As the violence in Syria escalates and the collapse of his regime approaches, President Bashar Assad, in desperation, will do all he can to destabilize Lebanon--never mind the catastrophic regional repercussions this entails. Assad's strategy is to threaten civil war in Lebanon so as to deter the international community from dislodging his regime by force, as it did Muammar Gaddafi's regime in Libya.

Although no firm evidence links recent events in Lebanon with Syrian skullduggery, the arrest by Syria-friendly Lebanese intelligence agents of Shadi al-Mawlawi, a Sunni Lebanese anti-Assad activist allegedly involved in the trafficking of arms to the Free Syrian Army, and the killing by similarly friendly Lebanese army personnel of Sheikh Ahmad Abdul Wahed, a Sunni anti-Assad cleric who apparently did not heed the order to stop at a checkpoint, are no coincidences. That these twin episodes set off deadly street battles between Lebanese pro- and anti-Assad activists in Lebanon's two largest cities, Beirut and Tripoli, and that the funeral procession for Sheikh Abdul Wahed drew thousands of people who fired their rifles in the air as a sign of mourning, are exactly the kind of instability Assad is trying to foment next door.

That Assad is keen on sowing chaos in Lebanon to ensure his survival and that of his Alawite-dominated regime should not come as a surprise. By killing his own people in the thousands for opposing his continued authoritarian rule; by forcing the militarization of an otherwise peaceful Syrian revolution through untold, brute force; and by coaxing Syria's religious minorities into believing that their bleak destiny is in the hands of so-called "vengeful Salafists" should his "secular" regime collapse, Assad has shown that he will stop at nothing to maintain his power and the privileges (mostly illicit) that come with it.

However, while it is not very hard for Assad to fish in Lebanon's muddy sectarian waters, the Syrian dictator is finding it more difficult than usual to get his Lebanese allies to do his bidding. Lebanon is still exhausted from its past travails, including a 16-year civil war and a devastating slugfest between Hizballah and Israel, both of which left their scars on Lebanon's psyche, let alone its physical infrastructure. Accordingly, despite skirmishes here and there the Lebanese body politic does not have the appetite for yet another war.

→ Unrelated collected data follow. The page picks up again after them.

(** * Transnet tender ingestion: a shallow embedding of [models.py] and
    [lambda_function.py], and the properties of the normalization factory,
    the normalization pipeline, the batcher, the dispatcher and the run
    summary.

    Layout: Python run-time values and exceptions; the [str] methods the
    factory calls; [datetime]; the classes of [models.py]; the handler of
    [lambda_function.py]; sample data; then the lemmas. *)

From Stdlib Require Import ZArith NArith Lia Ascii String.
From Stdlib Require Import Floats.SpecFloat.
From stdpp Require Import base option list gmap strings pretty.

#[local] Set Warnings "-register-all".
#[local] Open Scope N_scope.

(** ** Python values *)

(** A Python [str] is a sequence of Unicode code points. *)
Abbreviation pystr := (list N).

(** Source literals are ASCII: one code point per character. *)
Definition py (s : string) : pystr :=
  map N_of_ascii (list_ascii_of_string s).

(** What [response.json()] can hand to the program: JSON [null], booleans,
    integers, floats, strings, arrays and objects.  An object is a [dict];
    the program only reads it with [.get] and by iteration. *)
Inductive PyVal : Type :=
| VNone
| VBool (b : bool)
| VInt (z : Z)
| VFloat (f : spec_float)
| VStr (s : pystr)
| VList (l : list PyVal)
| VDict (d : gmap pystr PyVal).

(** Truth value testing ([if x:], [not x]). *)
Definition truthy (v : PyVal) : bool :=
  match v with
  | VNone => false
  | VBool b => b
  | VInt z => negb (z =? 0)%Z
  | VFloat (S754_zero _) => false
  | VFloat _ => true
  | VStr s => negb (bool_decide (s = []))
  | VList l => negb (bool_decide (length l = 0%nat))
  | VDict d => negb (bool_decide (size d = 0%nat))
  end.

(** ** Exceptions *)

(** The exception classes that occur in the program or are named by its
    handlers.  [RequestsJSONDecodeError] is [requests.exceptions.JSONDecodeError],
    [OtherException] any further subclass of [Exception] raised by a
    collaborator (for instance a botocore error). *)
Inductive exn : Type :=
| AttributeError
| KeyError
| TypeError
| ValueError
| JSONDecodeError
| RequestException
| RequestsJSONDecodeError
| OtherException (name : string).

(** [isinstance (e, cls)]: the subclass relation among the classes above. *)
Definition isinstance (e cls : exn) : bool :=
  match e, cls with
  | AttributeError, AttributeError => true
  | KeyError, KeyError => true
  | TypeError, TypeError => true
  | ValueError, ValueError => true
  | JSONDecodeError, (JSONDecodeError | ValueError) => true
  | RequestException, RequestException => true
  | RequestsJSONDecodeError,
    (RequestsJSONDecodeError | RequestException | JSONDecodeError | ValueError) => true
  | OtherException n, OtherException m => bool_decide (n = m)
  | _, _ => false
  end.

(** [except (c1, c2, ...)]. *)
Definition except_ (classes : list exn) (e : exn) : bool :=
  existsb (isinstance e) classes.

(** [except Exception]: every class above derives from [Exception]. *)
Definition except_Exception (e : exn) : bool := true.

(** Outcome of evaluating an expression. *)
Inductive Res (A : Type) : Type :=
| Ok (a : A)
| Raise (e : exn).
Arguments Ok {A} a.
Arguments Raise {A} e.

(** ** The [datetime] values the factory stores *)

Record datetime : Type := mk_datetime {
  year : nat; month : nat; day : nat;
  hour : nat; minute : nat; second : nat }.

(** ** Observable effects: log records and queue calls *)

Inductive level : Type := INFO | WARNING | ERROR.

(** One constructor per logging call of the source; the arguments are the
    values interpolated into the message. *)
Inductive message : Type :=
| msg_invalid_date (tender_id : PyVal) (field : pystr) (raw : PyVal)
| msg_starting
| msg_fetching (url : pystr)
| msg_fetched (n : nat)
| msg_fetch_failed (e : exn)
| msg_decode_failed
| msg_skipping (tender_id : PyVal) (e : exn)
| msg_processed (n : nat)
| msg_skipped_total (n : nat)
| msg_batch_sent (n : nat)
| msg_some_failed (failed : list PyVal)
| msg_batch_failed (e : exn)
| msg_complete (sent_count : nat).

(** An entry of [send_message_batch]. *)
Record Entry : Type := mk_Entry {
  Id : pystr; MessageBody : pystr; MessageGroupId : pystr }.

(** The response of [send_message_batch]: a mapping in which the keys
    ['Successful'] and ['Failed'] are each optional and hold a list. *)
Record SendMessageBatchResult : Type := mk_SendMessageBatchResult {
  Successful : option (list PyVal);
  Failed : option (list PyVal) }.

Inductive Event : Type :=
| Log (lvl : level) (m : message)
| SendMessageBatch (QueueUrl : pystr) (Entries : list Entry)
    (outcome : Res SendMessageBatchResult).

(** ** Computations: a trace of events and a result or an exception *)

Definition M (A : Type) : Type := (list Event * Res A)%type.

Definition ret {A} (a : A) : M A := ([], Ok a).
Definition raise {A} (e : exn) : M A := ([], Raise e).
Definition bind {A B} (m : M A) (k : A → M B) : M B :=
  match m with
  | (t, Ok a) => let '(t', r) := k a in (t ++ t', r)
  | (t, Raise e) => (t, Raise e)
  end.
Definition lift {A} (r : Res A) : M A := ([], r).
Definition logging (lvl : level) (m : message) : M unit := ([Log lvl m], Ok tt).

Notation "x <- m ;; k" := (bind m (fun x => k))
  (at level 100, m at next level, right associativity).
Notation "m ;;; k" := (bind m (fun _ => k))
  (at level 100, right associativity).

(** [try: body  except c1 as e: h1 e  except c2 as e: h2 e ...]: the first
    clause whose classes match handles the exception; an exception no clause
    matches, or one raised by a handler, propagates. *)
Fixpoint find_handler {A} (clauses : list ((exn → bool) * (exn → M A)))
    (e : exn) : option (exn → M A) :=
  match clauses with
  | [] => None
  | (catches, handler) :: clauses' =>
      if catches e then Some handler else find_handler clauses' e
  end.

Definition try_except {A} (body : M A)
    (clauses : list ((exn → bool) * (exn → M A))) : M A :=
  match body with
  | (t, Raise e) =>
      match find_handler clauses e with
      | Some handler => let '(t', r) := handler e in (t ++ t', r)
      | None => (t, Raise e)
      end
  | finished => finished
  end.

(** [for x in xs: acc = body acc x]. *)
Fixpoint for_each {A S} (xs : list A) (acc : S) (body : S → A → M S) : M S :=
  match xs with
  | [] => ret acc
  | x :: xs' => acc' <- body acc x ;; for_each xs' acc' body
  end.

(** ** Built-in operations on values *)

(** [d.get(key)] / [d.get(key, default)] on a [dict]. *)
Definition dict_get (d : gmap pystr PyVal) (key : pystr) (default : PyVal) : PyVal :=
  match d !! key with
  | Some v => v
  | None => default
  end.

(** [v.get(key, default)] on an arbitrary value: only a [dict] has the
    attribute. *)
Definition py_get (v : PyVal) (key : pystr) (default : PyVal) : Res PyVal :=
  match v with
  | VDict d => Ok (dict_get d key default)
  | _ => Raise AttributeError
  end.

(** [len(v)]. *)
Definition py_len (v : PyVal) : Res nat :=
  match v with
  | VStr s => Ok (length s)
  | VList l => Ok (length l)
  | VDict d => Ok (size d)
  | _ => Raise TypeError
  end.

(** [for item in v]: the items an iteration yields.  A [dict] yields its
    keys ([gmap] enumerates them in its own order). *)
Definition py_iter (v : PyVal) : Res (list PyVal) :=
  match v with
  | VList l => Ok l
  | VStr s => Ok (map (λ c, VStr [c]) s)
  | VDict d => Ok (map (λ kv, VStr kv.1) (map_to_list d))
  | _ => Raise TypeError
  end.

(** [range(start, stop, step)] for a positive step. *)
Definition py_range (start stop step : nat) : list nat :=
  map (λ k, start + k * step)%nat (seq 0 ((stop - start + (step - 1)) / step)%nat).

(** [l[i:j]] for non-negative bounds. *)
Definition py_slice {A} (l : list A) (i j : nat) : list A :=
  take (j - i) (drop i l).

(** ** The [str] methods used by the factory

    The character properties of the Basic Latin block are written out; for
    the code points from 128 on they come from the Unicode character
    database, which is a parameter. *)

Class UnicodeData : Type := {
  ucd_isspace : N → bool;
  ucd_iscased : N → bool;
  ucd_iscaseignorable : N → bool;
  ucd_tolower_full : N → list N;
  ucd_totitle_full : N → list N;
  ucd_toupper_full : N → list N }.

Definition LF : N := 10.
Definition CR : N := 13.
Definition SP : N := 32.

Definition is_ascii (c : N) : bool := c <? 128.
Definition ascii_isspace (c : N) : bool :=
  ((9 <=? c) && (c <=? 13)) || ((28 <=? c) && (c <=? 32)).
Definition ascii_isupper (c : N) : bool := (65 <=? c) && (c <=? 90).
Definition ascii_islower (c : N) : bool := (97 <=? c) && (c <=? 122).
Definition ascii_isalpha (c : N) : bool := ascii_isupper c || ascii_islower c.
Definition ascii_tolower (c : N) : N := if ascii_isupper c then c + 32 else c.
Definition ascii_toupper (c : N) : N := if ascii_islower c then c - 32 else c.
(** Apostrophe, full stop, colon, circumflex and grave accent. *)
Definition ascii_iscaseignorable (c : N) : bool :=
  (c =? 39) || (c =? 46) || (c =? 58) || (c =? 94) || (c =? 96).

Section StrMethods.
Context `{UnicodeData}.

Definition Py_UNICODE_ISSPACE (c : N) : bool :=
  if is_ascii c then ascii_isspace c else ucd_isspace c.
Definition PyUnicode_IsCased (c : N) : bool :=
  if is_ascii c then ascii_isalpha c else ucd_iscased c.
Definition PyUnicode_IsCaseIgnorable (c : N) : bool :=
  if is_ascii c then ascii_iscaseignorable c else ucd_iscaseignorable c.
Definition PyUnicode_ToLowerFull (c : N) : list N :=
  if is_ascii c then [ascii_tolower c] else ucd_tolower_full c.
Definition PyUnicode_ToTitleFull (c : N) : list N :=
  if is_ascii c then [ascii_toupper c] else ucd_totitle_full c.
Definition PyUnicode_ToUpperFull (c : N) : list N :=
  if is_ascii c then [ascii_toupper c] else ucd_toupper_full c.

(** [s.replace(old, new)] for a one-character [old]. *)
Definition str_replace (s : pystr) (old : N) (new : pystr) : pystr :=
  flat_map (λ c, if bool_decide (c = old) then new else [c]) s.

Fixpoint str_lstrip (s : pystr) : pystr :=
  match s with
  | c :: s' => if Py_UNICODE_ISSPACE c then str_lstrip s' else s
  | [] => []
  end.
Definition str_rstrip (s : pystr) : pystr := reverse (str_lstrip (reverse s)).
(** [s.strip()]. *)
Definition str_strip (s : pystr) : pystr := str_rstrip (str_lstrip s).

Fixpoint skip_case_ignorable (s : pystr) : pystr :=
  match s with
  | c :: s' => if PyUnicode_IsCaseIgnorable c then skip_case_ignorable s' else s
  | [] => []
  end.

(** Lower-casing of U+03A3: final sigma U+03C2 when preceded by a cased
    letter and not followed by one, case-ignorable characters skipped.
    [before] holds the preceding characters, nearest first. *)
Definition handle_capital_sigma (before after : pystr) : N :=
  let final_sigma :=
    match skip_case_ignorable before with
    | c :: _ => PyUnicode_IsCased c
    | [] => false
    end in
  let final_sigma :=
    final_sigma &&
    match skip_case_ignorable after with
    | c :: _ => negb (PyUnicode_IsCased c)
    | [] => true
    end in
  if final_sigma then 962 else 963.

Definition lower_ucs4 (before : pystr) (c : N) (after : pystr) : list N :=
  if c =? 931 then [handle_capital_sigma before after]
  else PyUnicode_ToLowerFull c.

Fixpoint do_lower (before s : pystr) : pystr :=
  match s with
  | [] => []
  | c :: after => lower_ucs4 before c after ++ do_lower (c :: before) after
  end.
(** [s.lower()]. *)
Definition str_lower (s : pystr) : pystr := do_lower [] s.

(** [s.upper()]. *)
Definition str_upper (s : pystr) : pystr := flat_map PyUnicode_ToUpperFull s.

Fixpoint do_title (previous_is_cased : bool) (before s : pystr) : pystr :=
  match s with
  | [] => []
  | c :: after =>
      (if previous_is_cased then lower_ucs4 before c after
       else PyUnicode_ToTitleFull c)
      ++ do_title (PyUnicode_IsCased c) (c :: before) after
  end.
(** [s.title()]. *)
Definition str_title (s : pystr) : pystr := do_title false [] s.

(** [v.replace(old, new)] on an arbitrary value: only a [str] has the
    attribute. *)
Definition py_replace (v : PyVal) (old : N) (new : pystr) : Res pystr :=
  match v with
  | VStr s => Ok (str_replace s old new)
  | _ => Raise AttributeError
  end.
End StrMethods.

In spite of its pro-Assad leanings, the Lebanese government has thus far been able to contain some of the fires: Mawlawi's sudden release on bail is one case in point; the Lebanese army's apology for the killing of Sheikh Abdul Wahed is another. Even Hizballah leader Hassan Nasrallah, a seemingly die-hard supporter of the Assad regime, appealed for calm when a group of his Shiite co-religionists were kidnapped in Aleppo, on their way to Lebanon from a pilgrimage in Iran.

Still, despite its current attempts to stay out of the Syrian conflict, one should not discount Lebanon's propensity to descend into chaos. It would not be the first time Lebanon is the theater for proxy wars. In this particular instance, the longer the crisis in Syria, the greater the likelihood Lebanon will be engulfed in war. International statements urging both sides of the Lebanese divide to exercise restraint may be too little, too late. What is urgently needed is for the international community, in tandem with the Syrian opposition, to remove the Assad regime before Assad causes further death and destruction in both Syria and Lebanon.